White cedar description:
Thuja occidentalis, commonly known as Eastern arborvitae or Northern white cedar, is a coniferous evergreen tree that is native to eastern North America. The tree can grow up to a height of 40 to 80 feet and has a spread of 10 to 15 feet, making it a popular choice for hedges, screens, and privacy fences. Its slender, pyramidal shape and rich green foliage make it a visually appealing addition to any landscape.
The tree's leaves are scale-like and arranged in flat sprays, with each spray measuring around 1/16 to 1/8 inch in length. The cones of Thuja occidentalis are small, measuring around 1/2 to 3/4 inch in length, and are initially green in color, turning brown as they mature. The tree also produces small, woody seed pods that measure around 1/4 inch in length.
Thuja occidentalis is widely used in traditional herbal medicine and homeopathy, with a range of potential health benefits. Its extracts are believed to have immune-boosting properties, and may help to alleviate symptoms of respiratory infections, colds, and flu. Thuja occidentalis is also used topically for skin conditions such as warts, ringworm, and psoriasis, as well as a natural insect repellent. However, it is important to note that Thuja occidentalis can be toxic in high doses, and should only be used under the guidance of a qualified healthcare provider.
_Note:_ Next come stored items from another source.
(* ===== verification/Rpc.v ===== *)
(** * The reflective RPC framework of micro/rpc

    Models [src/micro/rpc/client.go], [src/micro/rpc/server.go] and
    [src/micro/rpc/context.go].  Reflection is explicit: a service is a table of
    methods, a method has the shape the framework calls or another one, Go types
    are the elements of [T] and values those of [V].  Serializers and compressors
    are records of functions, since they wrap library code.  [None] is a panic; no
    goroutine of the package recovers, so a panic ends the process. *)

From stdpp Require Import pretty.
From S2P Require Import Prelude GoStrings RpcMessage.
Local Open Scope Z_scope.

(** ** Contexts *)

(** Times are nanoseconds since 1970; [UnixMilli], the method and the function. *)
Definition UnixMilli (t : Z) : Z := t / 1000000.
Definition of_UnixMilli (msec : Z) : Z := msec * 1000000.

Record Ctx := mkCtx { deadline : option Z; one_way : bool }.
Definition Background : Ctx := mkCtx None false.
Definition CtxWithOneWay (ctx : Ctx) : Ctx := mkCtx (deadline ctx) true.
Definition isOneWay (ctx : Ctx) : bool := one_way ctx.
(** [context.WithDeadline]: the earlier deadline wins. *)
Definition WithDeadline (ctx : Ctx) (d : Z) : Ctx :=
  mkCtx (Some (match deadline ctx with Some d' => Z.min d d' | None => d end)) (one_way ctx).

Definition key_deadline : bytes := bytes_of "deadline".
Definition key_one_way : bytes := bytes_of "one-way".
Definition val_true : bytes := bytes_of "true".

Section rpc.
Context {T V : Type}.

(** [Decode] gives what the pointer points to afterwards and the error. *)
Record serializer := mkSer {
  s_Code : Z; s_Encode : V → bytes + bytes; s_Decode : T → bytes → V * option bytes }.
Record compressor := mkComp { c_Code : Z; c_Compress : bytes → bytes + bytes; c_Decompress : bytes → bytes + bytes }.

(** A method called by the framework: context and pointer in, pointer and error
    out; [OtherShape] is any method with fewer than two parameters, such as
    [Name]. *)
Inductive method :=
| Handler (arg : T) (f : Ctx → V → option (option V * option bytes))
| OtherShape.
Record service := mkService { Name : bytes; methods : gmap bytes method }.

(** ** Server *)
Record Server := mkServer { services : gmap bytes service; serializers : gmap Z serializer; compressors : gmap Z compressor }.

Definition RegisterService (s : Server) (sv : service) : Server :=
  mkServer (<[Name sv := sv]> (services s)) (serializers s) (compressors s).
Definition RegisterSerializer (s : Server) (x : serializer) : Server :=
  mkServer (services s) (<[s_Code x := x]> (serializers s)) (compressors s).
Definition RegisterCompressor (s : Server) (x : compressor) : Server :=
  mkServer (services s) (serializers s) (<[c_Code x := x]> (compressors s)).
Definition NewServer (json protobuf : serializer) (gzip : compressor) : Server :=
  RegisterCompressor (RegisterSerializer (RegisterSerializer (mkServer ∅ ∅ ∅) json) protobuf) gzip.

(** [reflectStub.invoke]. *)
Definition stub_invoke (s : Server) (sv : service) (ctx : Ctx) (req : Request) : option (bytes * option bytes) :=
  match methods sv !! MethodName req with
  | None | Some OtherShape => None
  | Some (Handler arg f) =>
      let decompressed := match compressors s !! Compressor req with
                          | Some c => c_Decompress c (Data req)
                          | None => inr (Data req)
                          end in
      match decompressed with
      | inl e => Some ([], Some e)
      | inr reqData =>
          match serializers s !! Serializer req with
          | None => None
          | Some ser =>
              match s_Decode ser arg reqData with
              | (_, Some e) => Some ([], Some e)
              | (v, None) =>
                  match f ctx v with
                  | None => None
                  | Some (None, err) => Some ([], err)
                  | Some (Some out, err) =>
                      match s_Encode ser out with
                      | inl e => Some ([], Some e)
                      | inr responseData => Some (responseData, err)
                      end
                  end
              end
          end
      end
  end.

Definition err_no_service (name : bytes) : bytes := bytes_of "micro: 服务[" ++ name ++ bytes_of "]不存在".
Definition err_one_way : bytes := bytes_of "micro: 微服务服务端 oneway 请求".

(** [Server.invoke]: the response, the error, and the work of a goroutine it
    starts. *)
Definition server_invoke (s : Server) (ctx : Ctx) (req : Request)
    : option (option Response * option bytes * option (unit → option (bytes * option bytes))) :=
  let resp data := mkResp 0 0 (MessageID req) (Version req) (Compressor req) (Serializer req) [] data in
  match services s !! ServiceName req with
  | None => Some (Some (resp []), Some (err_no_service (ServiceName req)), None)
  | Some sv =>
      if isOneWay ctx then Some (None, Some err_one_way, Some (λ _, stub_invoke s sv ctx req))
      else match stub_invoke s sv ctx req with
           | None => None
           | Some (data, err) => Some (Some (resp data), err, None)
           end
  end.

(** The context [handleConn] builds from the metadata. *)
Definition request_ctx (req : Request) : Ctx :=
  let ctx := match Meta req !! key_deadline with
             | Some str => match atoi (string_of str) with Some d => WithDeadline Background (of_UnixMilli d) | None => Background end
             | None => Background
             end in
  if bool_decide (Meta req !! key_one_way = Some val_true) then CtxWithOneWay ctx else ctx.

Definition set_error (r : Response) (e : bytes) : Response :=
  mkResp (rHeadLength r) (rBodyLength r) (rMessageID r) (rVersion r) (rCompressor r) (rSerializer r) e (rData r).
Definition set_lengths (r : Response) : Response :=
  mkResp (rCalculateHeadLength r) (rCalculateBodyLength r) (rMessageID r) (rVersion r) (rCompressor r) (rSerializer r)
    (ErrorInfo r) (rData r).

(** One request of [handleConn]: [None] a panic, otherwise the bytes to write, if
    any. *)
Definition serve_request (s : Server) (data : bytes) : option (option bytes) :=
  req ← DecodeRequest data;
  '(response, businessExecErr, _) ← server_invoke s (request_ctx req) req;
  if bool_decide (Meta req !! key_one_way = Some val_true) then Some None
  else
    response ← response;
    let response := match businessExecErr with Some e => set_error response e | None => response end in
    bs ← EncodeResponse (set_lengths response);
    Some (Some bs).

(** [handleConn]: the replies written and how the loop ends; [write_ok i] tells
    whether the [i]-th write succeeds.  Every round consumes input, so
    [wire_size w] rounds are enough. *)
Inductive conn_end := ReadFailed | WriteFailed | Crashed | OutOfFuel.
Definition wire_size (w : wire) : nat := (length (concat w) + length w)%nat.
Fixpoint handleConn (fuel : nat) (s : Server) (w : wire) (write_ok : nat → bool) (i : nat) : list bytes * conn_end :=
  match fuel with
  | O => ([], OutOfFuel)
  | S fuel' =>
      match ReceiveStream w with
      | None => ([], Crashed)
      | Some (None, _) => ([], ReadFailed)
      | Some (Some data, w) =>
          match serve_request s data with
          | None => ([], Crashed)
          | Some None => handleConn fuel' s w write_ok i
          | Some (Some bs) =>
              if write_ok i then let '(out, e) := handleConn fuel' s w write_ok (S i) in (bs :: out, e)
              else ([], WriteFailed)
          end
      end
  end.

(** ** Client *)
Record Client := mkClient { cl_serializer : serializer; cl_compressor : option compressor }.

(** The request the generated function builds; [order] is the iteration order of
    the metadata in the length computation. *)
Definition request_meta (ctx : Ctx) : gmap bytes bytes :=
  let meta := match deadline ctx with Some d => {[key_deadline := bytes_of (pretty (UnixMilli d))]} | None => ∅ end in
  if isOneWay ctx then <[key_one_way := val_true]> meta else meta.
Definition build_request (c : Client) (ctx : Ctx) (service_name method_name : bytes) (arg : V)
    (order : list (bytes * bytes)) : bytes + Request :=
  match s_Encode (cl_serializer c) arg with
  | inl e => inl e
  | inr reqData =>
      let compressed := match cl_compressor c with Some z => c_Compress z reqData | None => inr reqData end in
      match compressed with
      | inl e => inl e
      | inr reqData =>
          let comp := match cl_compressor c with Some z => c_Code z | None => 0 end in
          let r := mkReq 0 0 0 0 comp (s_Code (cl_serializer c)) service_name method_name (request_meta ctx) reqData in
          inr (mkReq (CalculateHeadLength r order) (CalculateBodyLength r) 0 0 comp (s_Code (cl_serializer c))
                 service_name method_name (request_meta ctx) reqData)
      end
  end.

(** The rest of the generated function, from the answer of [invoke] on. *)
Definition finish_call (c : Client) (out : T) (zero : T → V) (r : bytes + Response) : V * option bytes :=
  match r with
  | inl e => (zero out, Some e)
  | inr resp =>
      let business := match ErrorInfo resp with [] => None | e => Some e end in
      match rData resp with
      | [] => (zero out, business)
      | data => match s_Decode (cl_serializer c) out data with
                | (v, Some e) => (v, Some e)
                | (v, None) => (v, business)
                end
      end
  end.

Definition err_client_one_way : bytes := bytes_of "mirco: one-way调用，不必处理结果".

(** [sendAndReceive]: the connection comes from the pool, or the error of [Get];
    it goes back to the pool in every case.  [w] is what the connection delivers
    after the write. *)
Definition sendAndReceive (ctx : Ctx) (got : bytes + wire) (write_err read_err : option bytes) : option (bytes + bytes) * wire :=
  match got with
  | inl e => (Some (inl e), [])
  | inr w =>
      match write_err with
      | Some e => (Some (inl e), w)
      | None =>
          if isOneWay ctx then (Some (inl err_client_one_way), w)
          else match ReceiveStream w with
               | None => (None, w)
               | Some (None, w) => (Some (inl (default [] read_err)), w)
               | Some (Some data, w) => (Some (inr data), w)
               end
      end
  end.

(** [doInvoke], given the order in which the encoder iterates the metadata, up to
    the bytes sent, and from the bytes received. *)
Definition doInvoke_send (req : Request) (order : list (bytes * bytes)) : option bytes := EncodeRequest req order.
Definition doInvoke_recv (r : option (bytes + bytes)) : option (bytes + Response) :=
  match r with
  | None => None
  | Some (inl e) => Some (inl e)
  | Some (inr data) => match DecodeResponse data with Some resp => Some (inr resp) | None => None end
  end.
End rpc.
Arguments serializer : clear implicits.
Arguments method : clear implicits.
Arguments service : clear implicits.
Arguments Server : clear implicits.
Arguments Client : clear implicits.

(** ** [Client.invoke]: the caller and the goroutine that does the call

    The channel has room for one element and is closed when the caller returns. *)
Inductive goroutine := GRunning | GAssigned | GSent | GPanicked.
Inductive caller := CWaiting | CReturned (r : bytes + Response).
Record invocation := mkInv {
  ctx_err : option bytes; chan_full : bool; chan_closed : bool;
  shared : option (bytes + Response);     (** the captured [response] and [err] *)
  gor : goroutine; cal : caller }.

Inductive inv_step : invocation → invocation → Prop :=
| i_expire e b s i g : inv_step (mkInv None b s i g CWaiting) (mkInv (Some e) b s i g CWaiting)
| i_assign x b s i c r : inv_step (mkInv x b s i GRunning c) (mkInv x b s (Some r) GAssigned c)
| i_send x b i c : inv_step (mkInv x b false i GAssigned c) (mkInv x true false i GSent c)
| i_send_closed x b i c : inv_step (mkInv x b true i GAssigned c) (mkInv x b true i GPanicked c)
| i_recv x i g r : i = Some r → inv_step (mkInv x true false i g CWaiting) (mkInv x false true i g (CReturned r))
| i_done e b i g : inv_step (mkInv (Some e) b false i g CWaiting) (mkInv (Some e) b true i g (CReturned (inl e))).

(** [invoke] returns at once when the context is already over. *)
Definition invoke_start (x : option bytes) : invocation + bytes :=
  match x with Some e => inr e | None => inl (mkInv None false false None GRunning CWaiting) end.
White cedar has a native range in the United States that extends from Minnesota on the West East and South to Maine and Georgia.
Standard Plant Information:
Plant Height: 40-80'
Bloom time: April - May
Preferred Habitat: Does well in part shade to full sun with moist to wet soil. Often found in peat swamps, moist upland forests, rocky lakeshores, and cliffs.
Planting a tree seedling or small potted tree properly is important to ensure its healthy growth and development. Here are the steps you can follow to plant a tree:
Choose the right spot: Select a spot with adequate sunlight, water, and soil drainage. Make sure the tree has enough space to grow to its full size without interfering with other plants, structures, or utility lines.
Prepare the soil: Dig a hole that is twice as wide and slightly shallower than the root ball of the seedling. Remove weeds or debris from the area. Loosen the soil around the edges of the hole to help the roots grow more easily.
Plant the seedling: Place the seedling in the hole, making sure the top of the root ball is level with the ground surface. Gently spread out the roots and fill in the hole with soil, tamping it down lightly as you go.
Water the seedling: Water the tree deeply and thoroughly after planting, making sure the soil is evenly moist. This will help settle the soil around the roots and eliminate any air pockets.
Monitor the growth: Keep an eye on the seedling to make sure it is getting enough water and sunlight, and that it is not being attacked by pests or diseases. Prune any damaged or dead branches as necessary, and provide support if needed.
By following these steps, you can help ensure the healthy growth and development of your newly planted tree seedling.